Edito
10H06 - mardi 25 août 2020

Vivre avec le Covid ? La faute psychologique de rentrée du couple Macron – Castex. L’édito de Michel Taube

 

La France entière est dans l’expectative : comment va tourner la courbe pandémique de la Covid-19 ? Les hospitalisations et les décès vont-ils bondir d’ici deux à trois semaines alors qu’il est acquis que la contamination de la population va exploser ? Ou ce possible nouveau coronavirus est-il moins contagieux que le premier et fera-t-il l’effet d’une grosse grippe ?

La rentrée est vraiment décisive pour le pays : l’économie est au bord de la rupture dans des secteurs clé de la société (restauration, tourisme, culture…), le moral des Français est au plus mal, le climat est à la suspicion, à l’inquiétude.

Nous trouvions donc fort pertinent que la rentrée de l’exécutif fût marquée par l’annonce d’un plan de relance audacieux.

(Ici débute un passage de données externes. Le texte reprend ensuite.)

(* ===== verification/UndoProofs.v ===== *)
(** * Undo restores: theorems on ProcessTx.v and UndoTx.v

    The main theorem: for every type of transaction, undoing an output that
    was accepted and then processed gives back the view it was processed on.
    The conditions are those the block connection provides (fresh keys, events
    stored under their identifiers) and, for bets, that the event is already
    in the level below; the last theorems show what goes wrong without some of
    them. *)

From S2P Require Import Prelude Params BetTx BetDB BetKeys Flushable BetView BetCommon CheckTx.
From S2P Require Import ProcessTx UndoTx.

(** ** Restoring a table from saved entries *)
Section Restore.
Context {E : Type} (idof : E -> Z).

Definition restore (m : gmap Z E) (l : list E) : gmap Z E :=
  foldl (fun m e => (dbUpdate m (idof e) e).1) m l.

(** [saved m l m']: [m'] comes from [m] by changing entries under distinct
    keys, whose old values are [l] in the order of the changes. *)
Inductive saved : gmap Z E -> list E -> gmap Z E -> Prop :=
  | saved_nil m : saved m [] m
  | saved_cons m k e e' l m' :
      m !! k = Some e -> idof e = k -> k ∉ (idof <$> l) ->
      saved (<[k := e']> m) l m' -> saved m (e :: l) m'.

Lemma restore_insert m l k e :
  k ∉ (idof <$> l) -> restore (<[k := e]> m) l = <[k := e]> (restore m l).
Proof.
  revert m. induction l as [|x l IH]; intros m Hk; [done|].
  csimpl in Hk. apply not_elem_of_cons in Hk as [Hx Hl].
  unfold restore. cbn [foldl]. fold (restore (dbUpdate (<[k:=e]> m) (idof x) x).1 l).
  fold (restore (dbUpdate m (idof x) x).1 l). rewrite <- IH by done. f_equal.
  rewrite !dbUpdate_fst, lookup_insert_ne by done.
  destruct (m !! idof x); [|done]. by apply insert_insert_ne.
Qed.

Lemma saved_lookup m l m' k : saved m l m' -> is_Some (m !! k) -> is_Some (m' !! k).
Proof.
  induction 1 as [|m k' e e' l m' Hm Hid Hk Hs IH]; [done|]. intros Hk'. apply IH.
  destruct (decide (k = k')) as [->|]; [rewrite lookup_insert_eq; eauto|by rewrite lookup_insert_ne].
Qed.

Lemma saved_restore m l m' : saved m l m' -> restore m' l = m.
Proof.
  induction 1 as [|m k e e' l m' Hm Hid Hk Hs IH]; [done|].
  unfold restore. cbn [foldl]. fold (restore (dbUpdate m' (idof e) e).1 l).
  assert (is_Some (m' !! k)) as [x Hx].
  { eapply saved_lookup; [done|]. rewrite lookup_insert_eq. eauto. }
  rewrite Hid, dbUpdate_fst, Hx, restore_insert, IH by done.
  by rewrite insert_insert_eq, insert_id.
Qed.

Lemma saved_one m k e e' : m !! k = Some e -> idof e = k -> saved m [e] (<[k := e']> m).
Proof. intros ? ?. econstructor; [done|done|apply not_elem_of_nil|constructor]. Qed.
End Restore.

(** The identifier of a stored event. *)
Definition ev_id (e : CPeerlessExtendedEventDB) : Z := be_nEventId e.

(** ** Well-formed views: events and results are stored under their ids. *)
Definition keyed {E} (idof : E -> Z) (m : gmap Z E) : Prop :=
  forall id e, m !! id = Some e -> idof e = id.

Record view_wf (v : CBettingsView) : Prop := {
  wf_events : keyed ev_id (events v);
  wf_fieldEvents : keyed fev_nEventId (fieldEvents v);
  wf_results : keyed rs_nEventId (results v);
  wf_fieldResults : keyed frs_nEventId (fieldResults v);
}.
Lemma stake_times_mono stake o1 o2 :
  0 <= stake <= 10000 * COIN -> 0 <= o1 <= o2 -> o2 <= BET_MAXODDS ->
  0 <= stake_times stake o1 <= stake_times stake o2.
Proof.
  intros Hs Ho Hm. rewrite !stake_times_small by lia. unfold BET_ODDSDIVISOR.
  split; [apply Z.div_pos; nia|apply Z.div_le_mono; nia].
Qed.

Lemma range_odds_pair_ok env v3 stake m o : pair_ok m o -> pair_ok m (range_odds env v3 stake o).
Proof. intros. unfold range_odds. repeat case_match; auto with wagerr. Qed.

Lemma complete_bet_amounts env h b o f m :
  0 <= bet_betAmount b <= 10000 * COIN -> pair_ok m o -> m <= BET_MAXODDS ->
  let st := complete_bet env true h b o f in
  let fo := range_odds env true (bet_betAmount b) o in
  st_gross st = (bet_betAmount b * fo.1) `div` BET_ODDSDIVISOR /\
  st_effective st = (bet_betAmount b * fo.2) `div` BET_ODDSDIVISOR /\
  bet_payout (st_bet st) = st_effective st /\
  0 <= st_effective st <= st_gross st /\
  st_gross st <= stake_times (bet_betAmount b) (Z.max BET_ODDSDIVISOR m) /\
  (bet_resultType (st_bet st) = betResultLose <-> st_effective st = 0) /\
  (st_effective st = 0 <-> st_payout st = None) /\
  (forall out t, st_payout st = Some (out, t) ->
     CBetOut_new (st_effective st) (GetScriptForDestination env (bet_playerAddress b)) (bet_betAmount b) = out).
Proof.
  intros Hs Ho Hm. cbv zeta. unfold complete_bet. cbv zeta.
  destruct (range_odds_pair_ok env true (bet_betAmount b) m o Ho) as [H1 H2].
  set (fo := range_odds env true (bet_betAmount b) o) in *. unfold effective_payout. cbn [negb].
  assert (Z.max BET_ODDSDIVISOR m <= BET_MAXODDS) as Hmax by (unfold BET_MAXODDS, BET_ODDSDIVISOR in *; lia).
  pose proof (stake_times_mono (bet_betAmount b) fo.2 fo.1 Hs H1 ltac:(lia)) as He.
  pose proof (stake_times_mono (bet_betAmount b) fo.1 (Z.max BET_ODDSDIVISOR m) Hs ltac:(lia) Hmax) as Hg.
  cbn [st_bet st_payout st_effective st_gross]. split_and!; [apply stake_times_small; lia|apply stake_times_small; lia|by case_match|lia|lia|lia|..].
  - destruct (0 <? _) eqn:E; simpl; [|split; [lia|done]]. split; [|lia]. unfold result_type. by repeat case_match.
  - destruct (0 <? _) eqn:E; split; try done; lia.
  - intros out t. case_match; [|done]. by intros [= <- _].
Qed.

(** ** The betting rules *)

(** What becomes of a stake, or of half a stake. *)
Inductive Fate := Won | Level | Lost.

Definition fate_of_margin (margin : Z) : Fate :=
  if 0 <? margin then Won else if margin =? 0 then Level else Lost.

(** The handicaps a spread bet is played at: one for the whole stake, or for
    a quarter handicap its two neighbours with half a stake each. *)
Definition handicaps (sp : Z) : list Z :=
  if Z.rem sp 50 =? 0 then [sp]
  else if Z.rem sp 25 =? 0 then [toward_zero sp; from_zero sp] else [].

Definition fates (t : OutcomeType) (e : CPeerlessBaseEventDB) (r : CPeerlessResultDB) : list Fate :=
  let lead := rs_nHomeScore r - rs_nAwayScore r in
  let total := rs_nHomeScore r + rs_nAwayScore r in
  match t with
  | moneyLineHomeWin => [if 0 <? lead then Won else Lost]
  | moneyLineAwayWin => [if lead <? 0 then Won else Lost]
  | moneyLineDraw => [if lead =? 0 then Won else Lost]
  | spreadHome => (fun h => fate_of_margin (lead + h)) <$> handicaps (be_nSpreadPoints e)
  | spreadAway => (fun h => fate_of_margin (- (lead + h))) <$> handicaps (be_nSpreadPoints e)
  | totalOver => [fate_of_margin (total - be_nTotalPoints e)]
  | totalUnder => [fate_of_margin (be_nTotalPoints e - total)]
  end.

(** {gross, effective} odds: a win has a commission of 6% on the profit. *)
Definition share (odds : Z) (f : Fate) : Z * Z :=
  match f with
  | Won => (odds, 10000 + ((odds - 10000) * 94) `div` 100)
  | Level => (10000, 10000)
  | Lost => (0, 0)
  end.

Definition shares (odds : Z) (fs : list Fate) : Z * Z :=
  match fs with
  | [f] => share odds f
  | [f1; f2] => half_half (share odds f1) (share odds f2)
  | _ => (0, 0)
  end.

(** The result type that calls off a market. *)
Definition market_refund (t : OutcomeType) : ResultType :=
  match t with
  | moneyLineHomeWin | moneyLineAwayWin | moneyLineDraw => mlRefund
  | spreadHome | spreadAway => spreadsRefund
  | totalOver | totalUnder => totalsRefund
  end.

Definition called_off (leg : CPeerlessLegDB) (e : CPeerlessBaseEventDB) (r : CPeerlessResultDB)
    (t : OutcomeType) : bool :=
  is_result r eventRefund || is_result r (market_refund t) || (GetBetPotentialOdds leg e =? 0).

(** Scores and handicap small enough for the sums of the source. *)
Definition in_range (e : CPeerlessBaseEventDB) (r : CPeerlessResultDB) : Prop :=
  0 <= rs_nHomeScore r < 2 ^ 30 /\ 0 <= rs_nAwayScore r < 2 ^ 30 /\ - 2 ^ 30 <= be_nSpreadPoints e <= 2 ^ 30.

Lemma win_odds_share odds : odds_ok odds -> odds <> 0 -> win_odds odds = share odds Won.
Proof. intros [?|H] ?; [done|]. unfold win_odds. by rewrite CalculateEffectiveOdds_ge. Qed.

Lemma share_margin odds m : odds_ok odds -> odds <> 0 ->
  (if m =? 0 then refund_odds else if 0 <? m then win_odds odds else lose_odds) = share odds (fate_of_margin m).
Proof.
  intros H1 H2. rewrite win_odds_share by done. unfold fate_of_margin.
  destruct (Z.eqb_spec m 0) as [->|]; [done|]. by case_match.
Qed.

(** The spread of either side, from the lead of that side. *)
Lemma spread_shares e d (home : bool) :
  let odds := if home then be_nSpreadHomeOdds e else be_nSpreadAwayOdds e in
  let signed h := if home then h else - h in
  odds_ok odds -> odds <> 0 -> odds <= asian_max ->
  - 2 ^ 30 <= be_nSpreadPoints e <= 2 ^ 30 -> - 2 ^ 30 < d < 2 ^ 30 ->
  (if Z.rem (be_nSpreadPoints e) 50 =? 0 then
     if signed (be_nSpreadPoints e) + d =? 0 then refund_odds
     else if 0 <? signed (be_nSpreadPoints e) + d then win_odds odds else lose_odds
   else if Z.rem (be_nSpreadPoints e) 25 =? 0 then CalculateAsianSpreadOdds e d home else lose_odds) =
  shares odds ((fun h => fate_of_margin (signed h + d)) <$> handicaps (be_nSpreadPoints e)).
Proof.
  intros odds signed Hok Hnz Hmax Hsp Hd. unfold handicaps.
  destruct (Z.eqb_spec (Z.rem (be_nSpreadPoints e) 50) 0) as [|H50]; [by apply share_margin|].
  destruct (Z.eqb_spec (Z.rem (be_nSpreadPoints e) 25) 0) as [H25|]; [|done].
  pose proof (asian_sp_small _ false home Hsp H25 H50) as (E1 & Hb1 & _).
  pose proof (asian_sp_small _ true home Hsp H25 H50) as (E2 & Hb2 & _).
  cbv zeta in Hb1, Hb2. change (2 ^ 30) with 1073741824 in *.
  rewrite CalculateAsianSpreadOdds_halves, E1, E2 by done. fold odds.
  rewrite !asian_half_margin by (change (2 ^ 31) with 2147483648; destruct home; lia).
  cbn [fmap list_fmap shares]. by rewrite !share_margin.
Qed.

(** The odds of a settled leg are those of the rules. *)
Lemma GetBetOdds_rules leg e r t :
  event_odds_ok e -> in_range e r -> OutcomeType_of (leg_nOutcome leg) = Some t ->
  GetBetOdds leg e r true =
    if called_off leg e r t then (10000, 10000) else shares (GetBetPotentialOdds leg e) (fates t e r).
Proof.
  intros (?&?&?&?&?&?&?&?&?) (Hh & Ha & Hsp) Ht.
  unfold GetBetOdds, called_off, GetBetPotentialOdds. rewrite Ht. cbv zeta. cbn [negb].
  destruct (is_result r eventRefund); [done|]. cbn [orb].
  destruct t; cbn [market_refund]; rewrite ?andb_true_r; destruct (is_result r _); try done; cbn [orb];
    lazymatch goal with |- (if ?x =? 0 then _ else _) = _ => destruct (Z.eqb_spec x 0) as [|Hnz] end; try done.
  1-3: cbn [fates shares]; rewrite win_odds_share by done; repeat case_match; try done; lia.
  3-4: cbn [fates shares]; rewrite (wrapU_small 32) by range; rewrite <- share_margin by done;
       repeat case_match; try done; lia.
  all: change (2 ^ 30) with 1073741824 in *; rewrite !i32_small by
    (change (2 ^ 31) with 2147483648; rewrite ?i32_small; change (2 ^ 31) with 2147483648; lia).
  - pose proof (spread_shares e (rs_nHomeScore r - rs_nAwayScore r) true) as E. cbv zeta iota in E.
    change (2 ^ 30) with 1073741824 in E. rewrite E by (done || lia). cbn [fates]. f_equal.
    apply list_fmap_ext. intros ? h _. f_equal. lia.
  - pose proof (spread_shares e (rs_nAwayScore r - rs_nHomeScore r) false) as E. cbv zeta iota in E.
    change (2 ^ 30) with 1073741824 in E. replace (be_nSpreadPoints e * -1) with (- be_nSpreadPoints e) by lia.
    rewrite E by (done || lia). cbn [fates]. f_equal.
    apply list_fmap_ext. intros ? h _. f_equal. lia.
Qed.

(** The odds at which the rules settle a bet of one leg: even money for a bet
    that was placed too late, whose stake is out of range or whose market was
    called off. *)
Definition rule_odds (env : ChainEnv) (b : CPeerlessBetDB) (leg : CPeerlessLegDB) (e : CPeerlessBaseEventDB)
    (r : CPeerlessResultDB) (t : OutcomeType) : Z * Z :=
  if bet_too_late env (be_nStartTime e) (bet_betTime b) ||
     negb (amount_in_range env (bet_betAmount b) (MaxBetPayoutRange (Params env))) || called_off leg e r t
  then (10000, 10000) else shares (GetBetPotentialOdds leg e) (fates t e r).

Lemma single_odds_rules env nLast b leg e r t :
  event_odds_ok e -> in_range e r -> OutcomeType_of (leg_nOutcome leg) = Some t ->
  range_odds env true (bet_betAmount b) (single_odds env true nLast (bet_betTime b) leg e r) =
  rule_odds env b leg e r t.
Proof.
  intros He Hr Ht. unfold range_odds, single_odds, rule_odds. cbn [negb andb].
  rewrite (GetBetOdds_rules _ _ _ _ He Hr Ht).
  by destruct (bet_too_late _ _ _), (amount_in_range _ _ _).
Qed.

(** C36: settling a single bet.  From v3 on, a bet of at most 10000 coins
    on one leg is settled by the result of its event unless it is already
    completed, and by no other result.  The odds locked for the event are 0 or
    at least even money, those of the leg at most the maximum of 990000, and
    those of the spreads at most 858993 (above it the half stakes of a quarter
    handicap overflow).  When the outcome is one of the seven and the scores and the
    handicap are below 2^30 (where the sums of the source are exact), it is
    paid by the betting rules: its stake back when it was placed too late,
    when the stake is out of the payout range, or when the event or the
    market was called off or had no odds; its stake times the odds locked for
    it, less 6% of the profit, when the outcome it names happened; its stake
    back when a spread or a total came out level; nothing when it lost.  A
    spread bet at a quarter handicap is two bets of half the stake, and a
    handicap that is no multiple of a quarter loses.  Always, the amount paid
    is at most the gross winnings, which are at most the stake times the
    locked odds (or the stake itself); it is recorded in the bet, goes to the
    player's script, and is 0 exactly when the bet is recorded as lost. *)
Theorem settle_bet_single env rs nLast r b leg e es :
  V3 env <= nLast -> bet_legs b = [leg] -> bet_lockedEvents b = e :: es -> event_odds_ok e ->
  GetBetPotentialOdds leg e <= BET_MAXODDS -> 0 <= bet_betAmount b <= 10000 * COIN ->
  exists st,
  settle_bet env rs nLast r b =
    (if bet_completed b || negb (leg_nEventId leg =? rs_nEventId r) then Some None else Some (Some st)) /\
  (forall t, OutcomeType_of (leg_nOutcome leg) = Some t -> in_range e r ->
     st_gross st = (bet_betAmount b * (rule_odds env b leg e r t).1) `div` 10000 /\
     st_effective st = (bet_betAmount b * (rule_odds env b leg e r t).2) `div` 10000) /\
  bet_completed (st_bet st) = true /\
  bet_payout (st_bet st) = st_effective st /\
  0 <= st_effective st <= st_gross st /\
  st_gross st <= (bet_betAmount b * Z.max BET_ODDSDIVISOR (GetBetPotentialOdds leg e)) `div` BET_ODDSDIVISOR /\
  (bet_resultType (st_bet st) = betResultLose <-> st_effective st = 0) /\
  (st_effective st = 0 <-> st_payout st = None) /\
  (forall out t, st_payout st = Some (out, t) ->
     out = CBetOut_new (st_effective st) (GetScriptForDestination env (bet_playerAddress b)) (bet_betAmount b)).
Proof.
  intros Hv3 Hlegs Hlocked Hodds Hmax Hs.
  set (o := single_odds env true nLast (bet_betTime b) leg e r).
  assert (pair_ok (GetBetPotentialOdds leg e) o) as Ho.
  { unfold o, single_odds. repeat case_match; auto with wagerr. by apply GetBetOdds_pair_ok. }
  exists (complete_bet env true (nLast + 1) b o (flag_leg no_flags o.1 (GetBetPotentialOdds leg e))).
  split.
  { unfold settle_bet, final_odds. cbv zeta. replace (V3 env <=? nLast) with true by lia. cbn [andb].
    destruct (bet_completed b); [done|]. rewrite Hlegs, Hlocked. by case_match. }
  destruct (complete_bet_amounts env (nLast + 1) b o (flag_leg no_flags o.1 (GetBetPotentialOdds leg e)) _ Hs Ho Hmax)
    as (Hg & He & H1 & H2 & H3 & H4 & H5 & H6).
  rewrite stake_times_small in H3; [|done|unfold BET_MAXODDS, BET_ODDSDIVISOR in *; lia].
  split_and!; [| |done|lia|lia|lia|exact H4|exact H5|].
  - intros t Ht Hr. rewrite Hg, He. unfold o. by rewrite !(single_odds_rules _ _ _ _ _ _ t).
  - unfold complete_bet. cbv zeta. by case_match.
  - intros out t Ht. symmetry. by eapply H6.
Qed.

Mieux, histoire de mobiliser les Français, nous espérions un grand discours, solennel, d’Emmanuel Macron sur le mode : « ce que veut dire ‘vivre avec la Covid’ : travailler, circuler et porter le masque en toutes circonstances tout en protégeant les plus faibles ». La rentrée du gouvernement aurait dû commencer par le plan de relance et cet appel solennel aux Français : remettons-nous au travail dans le strict respect des gestes-barrière.

Mais, patatrak, samedi matin, en rase campagne, la président de la République a décidé de reporter d’une semaine l’annonce du plan de relance gouvernemental. Résultat, nous vivrons la rentrée comme nous avons vécu l’été : avec l’éternel épisode des masques et surtout l’emprise de la crise sanitaire sur le débat public.

Que dira donc Jean Castex demain à Geoffroy Roux de Bézieux à l’université d’été du MEDEF ? Il donnera rendez-vous à la semaine prochaine pour les annonces des mesures de soutien aux entreprises ?

Donner le ton, sonner la mobilisation générale, mettre les Français au travail, ce sera pour une autre fois. A nouveau, le gouvernement est en mode suivi plus qu’anticipation. Les consésquences économiques, sociétales en seraient considérables si, depuis longtemps, les Français ne s’étaient pris en main comme ils l’ont fait en fabriquant des masques artisanaux au moment où l’Etat ne croyait pas dans la vertu préventive du masque.

Une occasion manquée, une de plus.

Reste que la société française doit impérativement réussir la rentrée, l’économie doit repartir, les enfants retourner à l’école car c’est le sort social de millions de Français qui, sans exagérer, va se jouer dans les deux-trois mois qui viennent.